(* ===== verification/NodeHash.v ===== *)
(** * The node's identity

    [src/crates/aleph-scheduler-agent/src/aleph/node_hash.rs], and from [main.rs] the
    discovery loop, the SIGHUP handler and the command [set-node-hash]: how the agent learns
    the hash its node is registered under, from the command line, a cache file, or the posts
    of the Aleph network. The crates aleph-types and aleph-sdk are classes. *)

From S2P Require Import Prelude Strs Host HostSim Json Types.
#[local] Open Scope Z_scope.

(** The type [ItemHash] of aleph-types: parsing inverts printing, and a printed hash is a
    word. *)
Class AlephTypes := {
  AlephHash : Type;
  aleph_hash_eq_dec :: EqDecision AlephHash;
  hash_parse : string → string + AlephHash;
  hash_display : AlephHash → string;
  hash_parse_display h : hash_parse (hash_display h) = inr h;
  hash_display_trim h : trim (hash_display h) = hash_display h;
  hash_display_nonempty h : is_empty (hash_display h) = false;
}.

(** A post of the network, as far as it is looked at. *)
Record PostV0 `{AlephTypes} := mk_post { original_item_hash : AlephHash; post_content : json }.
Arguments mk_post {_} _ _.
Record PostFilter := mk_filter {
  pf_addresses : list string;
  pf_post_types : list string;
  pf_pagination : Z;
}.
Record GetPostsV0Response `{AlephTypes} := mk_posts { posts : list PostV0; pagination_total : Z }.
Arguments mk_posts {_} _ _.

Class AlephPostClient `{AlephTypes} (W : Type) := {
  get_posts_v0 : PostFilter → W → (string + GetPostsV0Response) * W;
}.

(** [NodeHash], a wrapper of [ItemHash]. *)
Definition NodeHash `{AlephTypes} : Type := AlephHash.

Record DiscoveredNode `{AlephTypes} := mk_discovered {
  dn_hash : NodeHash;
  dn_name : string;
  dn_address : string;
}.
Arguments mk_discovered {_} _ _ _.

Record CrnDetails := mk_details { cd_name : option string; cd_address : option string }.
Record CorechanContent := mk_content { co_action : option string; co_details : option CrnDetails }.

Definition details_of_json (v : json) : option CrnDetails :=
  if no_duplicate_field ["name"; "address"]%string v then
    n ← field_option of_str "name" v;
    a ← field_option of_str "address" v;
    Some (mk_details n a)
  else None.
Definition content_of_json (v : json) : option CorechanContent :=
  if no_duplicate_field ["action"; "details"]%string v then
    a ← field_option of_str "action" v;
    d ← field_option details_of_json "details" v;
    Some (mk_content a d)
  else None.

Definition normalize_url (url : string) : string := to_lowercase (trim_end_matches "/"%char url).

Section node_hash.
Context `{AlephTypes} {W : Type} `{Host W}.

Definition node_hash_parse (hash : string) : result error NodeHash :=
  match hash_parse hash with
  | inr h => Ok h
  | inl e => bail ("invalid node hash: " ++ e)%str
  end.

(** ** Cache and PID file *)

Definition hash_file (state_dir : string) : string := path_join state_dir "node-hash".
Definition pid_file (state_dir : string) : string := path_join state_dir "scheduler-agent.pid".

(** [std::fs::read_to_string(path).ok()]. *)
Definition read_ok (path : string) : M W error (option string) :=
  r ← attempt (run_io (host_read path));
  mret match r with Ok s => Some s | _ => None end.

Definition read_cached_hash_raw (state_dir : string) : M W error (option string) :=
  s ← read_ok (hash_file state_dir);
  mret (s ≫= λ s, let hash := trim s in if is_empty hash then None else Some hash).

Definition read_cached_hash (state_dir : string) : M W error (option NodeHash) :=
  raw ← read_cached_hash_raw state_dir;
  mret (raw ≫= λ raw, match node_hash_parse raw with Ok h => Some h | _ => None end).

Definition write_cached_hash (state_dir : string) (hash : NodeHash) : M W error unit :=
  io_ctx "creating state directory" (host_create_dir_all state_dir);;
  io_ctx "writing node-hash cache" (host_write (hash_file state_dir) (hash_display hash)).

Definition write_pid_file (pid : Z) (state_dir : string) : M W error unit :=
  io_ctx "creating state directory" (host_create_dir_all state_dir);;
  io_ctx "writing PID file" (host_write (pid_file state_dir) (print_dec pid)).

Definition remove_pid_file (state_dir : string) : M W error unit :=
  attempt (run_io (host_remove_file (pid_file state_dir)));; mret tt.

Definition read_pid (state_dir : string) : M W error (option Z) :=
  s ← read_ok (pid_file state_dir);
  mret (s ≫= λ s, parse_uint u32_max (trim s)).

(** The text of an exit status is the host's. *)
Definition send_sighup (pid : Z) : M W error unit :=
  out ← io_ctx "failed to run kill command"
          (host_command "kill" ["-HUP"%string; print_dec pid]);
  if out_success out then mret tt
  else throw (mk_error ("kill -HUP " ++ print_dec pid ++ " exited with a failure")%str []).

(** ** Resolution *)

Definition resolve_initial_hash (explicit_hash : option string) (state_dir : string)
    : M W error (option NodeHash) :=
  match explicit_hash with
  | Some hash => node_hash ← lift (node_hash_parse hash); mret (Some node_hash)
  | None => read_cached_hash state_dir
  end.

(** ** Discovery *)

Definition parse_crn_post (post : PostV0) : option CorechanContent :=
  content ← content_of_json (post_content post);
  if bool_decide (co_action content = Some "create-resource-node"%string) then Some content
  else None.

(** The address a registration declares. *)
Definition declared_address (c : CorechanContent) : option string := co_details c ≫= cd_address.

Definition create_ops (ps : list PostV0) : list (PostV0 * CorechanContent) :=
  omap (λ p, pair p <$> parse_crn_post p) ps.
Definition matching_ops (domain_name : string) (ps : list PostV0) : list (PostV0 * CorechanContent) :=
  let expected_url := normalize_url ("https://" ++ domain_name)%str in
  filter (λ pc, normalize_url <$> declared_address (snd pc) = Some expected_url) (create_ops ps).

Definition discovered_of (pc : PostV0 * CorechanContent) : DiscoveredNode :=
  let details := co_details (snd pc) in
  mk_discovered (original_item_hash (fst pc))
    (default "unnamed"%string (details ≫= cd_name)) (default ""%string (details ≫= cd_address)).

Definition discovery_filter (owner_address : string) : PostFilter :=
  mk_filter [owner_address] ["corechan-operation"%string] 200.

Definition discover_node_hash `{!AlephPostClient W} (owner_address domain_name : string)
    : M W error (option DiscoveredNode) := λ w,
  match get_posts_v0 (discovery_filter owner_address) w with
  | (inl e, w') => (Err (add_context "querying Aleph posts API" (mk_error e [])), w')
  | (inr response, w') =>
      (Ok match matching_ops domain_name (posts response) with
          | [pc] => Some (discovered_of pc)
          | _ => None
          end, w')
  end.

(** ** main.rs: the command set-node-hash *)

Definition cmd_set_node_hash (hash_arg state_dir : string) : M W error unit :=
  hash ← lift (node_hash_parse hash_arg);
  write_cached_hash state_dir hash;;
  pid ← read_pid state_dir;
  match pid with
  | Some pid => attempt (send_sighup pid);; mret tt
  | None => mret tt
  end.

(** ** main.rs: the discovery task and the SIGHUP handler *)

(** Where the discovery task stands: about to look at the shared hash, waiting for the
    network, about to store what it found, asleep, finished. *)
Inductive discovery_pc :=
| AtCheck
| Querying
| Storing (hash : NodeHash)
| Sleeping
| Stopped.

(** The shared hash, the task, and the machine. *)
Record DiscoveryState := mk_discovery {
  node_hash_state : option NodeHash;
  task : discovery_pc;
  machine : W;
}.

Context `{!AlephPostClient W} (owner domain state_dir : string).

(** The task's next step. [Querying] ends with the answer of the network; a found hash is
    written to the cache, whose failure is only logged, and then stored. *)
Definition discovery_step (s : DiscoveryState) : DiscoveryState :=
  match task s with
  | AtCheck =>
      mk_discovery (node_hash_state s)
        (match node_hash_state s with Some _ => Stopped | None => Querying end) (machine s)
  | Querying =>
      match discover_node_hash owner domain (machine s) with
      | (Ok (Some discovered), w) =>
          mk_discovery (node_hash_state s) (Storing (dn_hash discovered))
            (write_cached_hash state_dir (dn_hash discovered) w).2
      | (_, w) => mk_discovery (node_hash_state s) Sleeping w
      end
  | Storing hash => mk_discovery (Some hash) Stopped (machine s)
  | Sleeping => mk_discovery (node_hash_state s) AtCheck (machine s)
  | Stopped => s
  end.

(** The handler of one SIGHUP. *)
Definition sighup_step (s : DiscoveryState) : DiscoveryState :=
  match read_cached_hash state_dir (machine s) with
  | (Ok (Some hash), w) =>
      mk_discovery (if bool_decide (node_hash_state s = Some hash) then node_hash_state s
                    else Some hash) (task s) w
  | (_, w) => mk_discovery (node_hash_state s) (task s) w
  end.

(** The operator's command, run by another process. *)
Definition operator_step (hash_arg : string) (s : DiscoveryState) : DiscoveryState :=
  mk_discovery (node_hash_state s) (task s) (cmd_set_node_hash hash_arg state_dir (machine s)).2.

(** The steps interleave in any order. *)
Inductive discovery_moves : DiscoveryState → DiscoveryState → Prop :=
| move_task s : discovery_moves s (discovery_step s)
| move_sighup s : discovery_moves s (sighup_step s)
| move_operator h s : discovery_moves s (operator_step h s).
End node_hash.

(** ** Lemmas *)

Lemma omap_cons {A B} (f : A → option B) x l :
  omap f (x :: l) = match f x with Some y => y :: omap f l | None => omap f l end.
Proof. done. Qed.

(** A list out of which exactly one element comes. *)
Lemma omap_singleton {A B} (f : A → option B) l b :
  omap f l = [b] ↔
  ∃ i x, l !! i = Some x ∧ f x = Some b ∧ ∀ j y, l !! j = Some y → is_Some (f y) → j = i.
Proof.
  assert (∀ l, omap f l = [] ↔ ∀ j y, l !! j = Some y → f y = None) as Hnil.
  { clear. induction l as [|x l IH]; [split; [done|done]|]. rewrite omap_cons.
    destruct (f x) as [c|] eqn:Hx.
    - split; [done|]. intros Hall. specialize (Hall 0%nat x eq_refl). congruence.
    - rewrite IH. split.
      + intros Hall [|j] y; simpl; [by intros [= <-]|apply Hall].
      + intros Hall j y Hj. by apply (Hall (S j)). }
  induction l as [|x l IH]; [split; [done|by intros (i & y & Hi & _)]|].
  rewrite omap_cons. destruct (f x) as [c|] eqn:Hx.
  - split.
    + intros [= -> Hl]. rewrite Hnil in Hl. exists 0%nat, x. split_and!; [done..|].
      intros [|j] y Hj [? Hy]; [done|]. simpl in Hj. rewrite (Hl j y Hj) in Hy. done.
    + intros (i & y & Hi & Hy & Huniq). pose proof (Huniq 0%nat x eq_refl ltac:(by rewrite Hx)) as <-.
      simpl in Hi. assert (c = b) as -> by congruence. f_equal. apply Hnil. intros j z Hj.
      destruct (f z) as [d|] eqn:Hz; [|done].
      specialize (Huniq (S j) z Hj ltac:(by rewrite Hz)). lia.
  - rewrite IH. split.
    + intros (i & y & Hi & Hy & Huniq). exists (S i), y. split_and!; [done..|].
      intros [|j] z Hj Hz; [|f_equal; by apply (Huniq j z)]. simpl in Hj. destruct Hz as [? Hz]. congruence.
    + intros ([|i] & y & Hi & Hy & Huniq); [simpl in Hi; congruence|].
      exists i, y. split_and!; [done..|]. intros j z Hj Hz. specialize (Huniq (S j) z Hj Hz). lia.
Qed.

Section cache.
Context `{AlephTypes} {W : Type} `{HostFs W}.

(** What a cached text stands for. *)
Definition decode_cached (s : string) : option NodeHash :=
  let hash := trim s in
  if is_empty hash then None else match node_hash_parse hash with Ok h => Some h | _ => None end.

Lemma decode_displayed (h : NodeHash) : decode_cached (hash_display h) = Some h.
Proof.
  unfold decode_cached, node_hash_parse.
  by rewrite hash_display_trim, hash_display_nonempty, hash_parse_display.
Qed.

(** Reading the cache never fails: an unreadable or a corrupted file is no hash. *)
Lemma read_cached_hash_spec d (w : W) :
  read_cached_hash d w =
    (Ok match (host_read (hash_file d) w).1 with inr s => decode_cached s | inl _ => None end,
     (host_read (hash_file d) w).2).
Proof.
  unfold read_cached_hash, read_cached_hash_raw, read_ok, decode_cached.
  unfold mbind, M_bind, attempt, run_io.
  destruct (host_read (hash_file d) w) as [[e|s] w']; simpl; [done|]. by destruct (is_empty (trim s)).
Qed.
━━━
_Task details_: Output only an exact transcription of the lines above from the one with "else throw (mk_error" up to and including the one with "match explicit_hash with".

_Result below_:
  else throw (mk_error ("kill -HUP " ++ print_dec pid ++ " exited with a failure")%str []).

(** ** Resolution *)

Definition resolve_initial_hash (explicit_hash : option string) (state_dir : string)
    : M W error (option NodeHash) :=
  match explicit_hash with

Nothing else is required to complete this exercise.